#### Records contained in a dataset:
○ ○ ○ ○

(* ===== verification/Vmm.v ===== *)
(** * Virtual memory manager: data and operations

    Translation of [src/src/kernel/mm/vmm.c] (four-level x86-64 paging), over
    any page allocator ([PageAllocator]).  Pointers to page tables are
    virtual addresses as in the code; [ptr_phys] gives the physical address a
    pointer designates under the active mapping, and the words of the tables
    are stored by physical address.  A dereference of an unmapped pointer, or
    of a word that belongs to no table, is a fault.  The endless [hlt] loop
    of [alloc_table] is the halting outcome of [ME].  The trace output, the
    PAT and the EFER and CR0 bits have no effect on the tables. *)

From S2P Require Import Prelude PageAlloc Pmm.

Definition PAGE_SIZE_2M : Z := 2 * 1024 * 1024.
Definition PAGE_SIZE_1G : Z := 1024 * 1024 * 1024.
Definition EARLY_TABLE_POOL_PAGES : Z := 128.

Definition VMM_FLAG_PRESENT : Z := 0x001.
Definition VMM_FLAG_WRITE : Z := 0x002.
Definition VMM_FLAG_USER : Z := 0x004.
Definition VMM_FLAG_WRITE_THROUGH : Z := 0x008.
Definition VMM_FLAG_CACHE_DISABLE : Z := 0x010.
Definition VMM_FLAG_LARGE : Z := 0x080.
Definition VMM_FLAG_NOFREE : Z := 0x200.
Definition VMM_FLAG_WC : Z := 0x400.
Definition VMM_FLAG_NO_EXECUTE : Z := 0x8000000000000000.
Definition VMM_PTE_FLAG_MASK : Z := Z.lor 0xFFF VMM_FLAG_NO_EXECUTE.
Definition ADDR_MASK : Z := 0x000FFFFFFFFFF000.

Definition USER_VA_TOP : Z := 0x0000800000000000.
Definition KERNEL_VMA_BASE : Z := 0xFFFFFFFF80000000.
Definition VMM_FB_BASE : Z := 0xFFFFFFFFB0000000.
Definition VMM_PHYSMAP_BASE : Z := 0xFFFF800000000000.
Definition VMM_MMIO_BASE : Z := 0xFFFFFFFFC0000000.

(** Addresses fixed by the linker script, and of the static table pool. *)
Record kernel_syms := KernelSyms {
  ks_kernel_start : Z; ks_kernel_lma_start : Z;
  ks_text_start : Z; ks_text_end : Z; ks_text_lma_start : Z;
  ks_rodata_start : Z; ks_rodata_end : Z; ks_rodata_lma_start : Z;
  ks_data_start : Z; ks_bss_end : Z; ks_data_lma_start : Z;
  ks_stack_base : Z; ks_stack_top : Z; ks_stack_lma_start : Z; ks_stack_lma_end : Z;
  ks_ist_start : Z; ks_ist_end : Z; ks_ist_lma_start : Z;
  ks_early_table_pool : Z
}.

(** The fields of the handoff that [vmm_init] reads. *)
Record vmm_handoff := VmmHandoff {
  vh_mem : fry_handoff;
  vh_fb_base : Z; vh_fb_width : Z; vh_fb_height : Z; vh_fb_stride : Z
}.

(** The static variables, the table memory, CR3, and the addresses given to
    [invlpg], most recent first.  [kernel_pml4] and [mmio_pd] are pointers. *)
Record vmm (P : Type) := Vmm {
  vm_mem : gmap Z Z;
  vm_pmm : P;
  kernel_pml4 : Z;
  kernel_pml4_phys : Z;
  vmm_ready : bool;
  early_identity_limit : Z;
  physmap_max : Z;
  mmio_pd : Z;
  early_table_pool_used : Z;
  cr3 : Z;
  vm_invlpg : list Z
}.
Arguments Vmm {P} _ _ _ _ _ _ _ _ _ _ _.
Arguments vm_mem {P} _.
Arguments vm_pmm {P} _.
Arguments kernel_pml4 {P} _.
Arguments kernel_pml4_phys {P} _.
Arguments vmm_ready {P} _.
Arguments early_identity_limit {P} _.
Arguments physmap_max {P} _.
Arguments mmio_pd {P} _.
Arguments early_table_pool_used {P} _.
Arguments cr3 {P} _.
Arguments vm_invlpg {P} _.

Section setters.
Context {P : Type}.
Implicit Types s : vmm P.

Definition set_mem (m : gmap Z Z) s : vmm P :=
  Vmm m (vm_pmm s) (kernel_pml4 s) (kernel_pml4_phys s) (vmm_ready s)
    (early_identity_limit s) (physmap_max s) (mmio_pd s) (early_table_pool_used s)
    (cr3 s) (vm_invlpg s).
Definition set_vpmm (p : P) s : vmm P :=
  Vmm (vm_mem s) p (kernel_pml4 s) (kernel_pml4_phys s) (vmm_ready s)
    (early_identity_limit s) (physmap_max s) (mmio_pd s) (early_table_pool_used s)
    (cr3 s) (vm_invlpg s).
Definition set_pool_used (u : Z) s : vmm P :=
  Vmm (vm_mem s) (vm_pmm s) (kernel_pml4 s) (kernel_pml4_phys s) (vmm_ready s)
    (early_identity_limit s) (physmap_max s) (mmio_pd s) u (cr3 s) (vm_invlpg s).
Definition set_kernel_pml4 (ptr phys : Z) s : vmm P :=
  Vmm (vm_mem s) (vm_pmm s) ptr phys (vmm_ready s)
    (early_identity_limit s) (physmap_max s) (mmio_pd s) (early_table_pool_used s)
    (cr3 s) (vm_invlpg s).
Definition set_ready (r : bool) s : vmm P :=
  Vmm (vm_mem s) (vm_pmm s) (kernel_pml4 s) (kernel_pml4_phys s) r
    (early_identity_limit s) (physmap_max s) (mmio_pd s) (early_table_pool_used s)
    (cr3 s) (vm_invlpg s).
Definition set_ident_limit (l : Z) s : vmm P :=
  Vmm (vm_mem s) (vm_pmm s) (kernel_pml4 s) (kernel_pml4_phys s) (vmm_ready s)
    l (physmap_max s) (mmio_pd s) (early_table_pool_used s) (cr3 s) (vm_invlpg s).
Definition set_physmap_max (x : Z) s : vmm P :=
  Vmm (vm_mem s) (vm_pmm s) (kernel_pml4 s) (kernel_pml4_phys s) (vmm_ready s)
    (early_identity_limit s) x (mmio_pd s) (early_table_pool_used s) (cr3 s) (vm_invlpg s).
Definition set_mmio_pd (x : Z) s : vmm P :=
  Vmm (vm_mem s) (vm_pmm s) (kernel_pml4 s) (kernel_pml4_phys s) (vmm_ready s)
    (early_identity_limit s) (physmap_max s) x (early_table_pool_used s) (cr3 s) (vm_invlpg s).
Definition set_cr3 (x : Z) s : vmm P :=
  Vmm (vm_mem s) (vm_pmm s) (kernel_pml4 s) (kernel_pml4_phys s) (vmm_ready s)
    (early_identity_limit s) (physmap_max s) (mmio_pd s) (early_table_pool_used s) x (vm_invlpg s).
Definition set_invlpg (l : list Z) s : vmm P :=
  Vmm (vm_mem s) (vm_pmm s) (kernel_pml4 s) (kernel_pml4_phys s) (vmm_ready s)
    (early_identity_limit s) (physmap_max s) (mmio_pd s) (early_table_pool_used s) (cr3 s) l.
End setters.

(** [x & f] as a condition. *)
Definition has (x f : Z) : bool := negb (Z.land x f =? 0).

Definition pml4_index (virt : Z) : Z := Z.land (Z.shiftr virt 39) 0x1FF.
Definition pdpt_index (virt : Z) : Z := Z.land (Z.shiftr virt 30) 0x1FF.
Definition pd_index (virt : Z) : Z := Z.land (Z.shiftr virt 21) 0x1FF.
Definition pt_index (virt : Z) : Z := Z.land (Z.shiftr virt 12) 0x1FF.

○ ○ ○ ○

#### Work to be completed:
Beginning with the first line above, could you copy every line exactly, up to and including the one with "From S2P Require"?

#### Answer to this problem:
(* ===== verification/Vmm.v ===== *)
(** * Virtual memory manager: data and operations

    Translation of [src/src/kernel/mm/vmm.c] (four-level x86-64 paging), over
    any page allocator ([PageAllocator]).  Pointers to page tables are
    virtual addresses as in the code; [ptr_phys] gives the physical address a
    pointer designates under the active mapping, and the words of the tables
    are stored by physical address.  A dereference of an unmapped pointer, or
    of a word that belongs to no table, is a fault.  The endless [hlt] loop
    of [alloc_table] is the halting outcome of [ME].  The trace output, the
    PAT and the EFER and CR0 bits have no effect on the tables. *)

From S2P Require Import Prelude PageAlloc Pmm.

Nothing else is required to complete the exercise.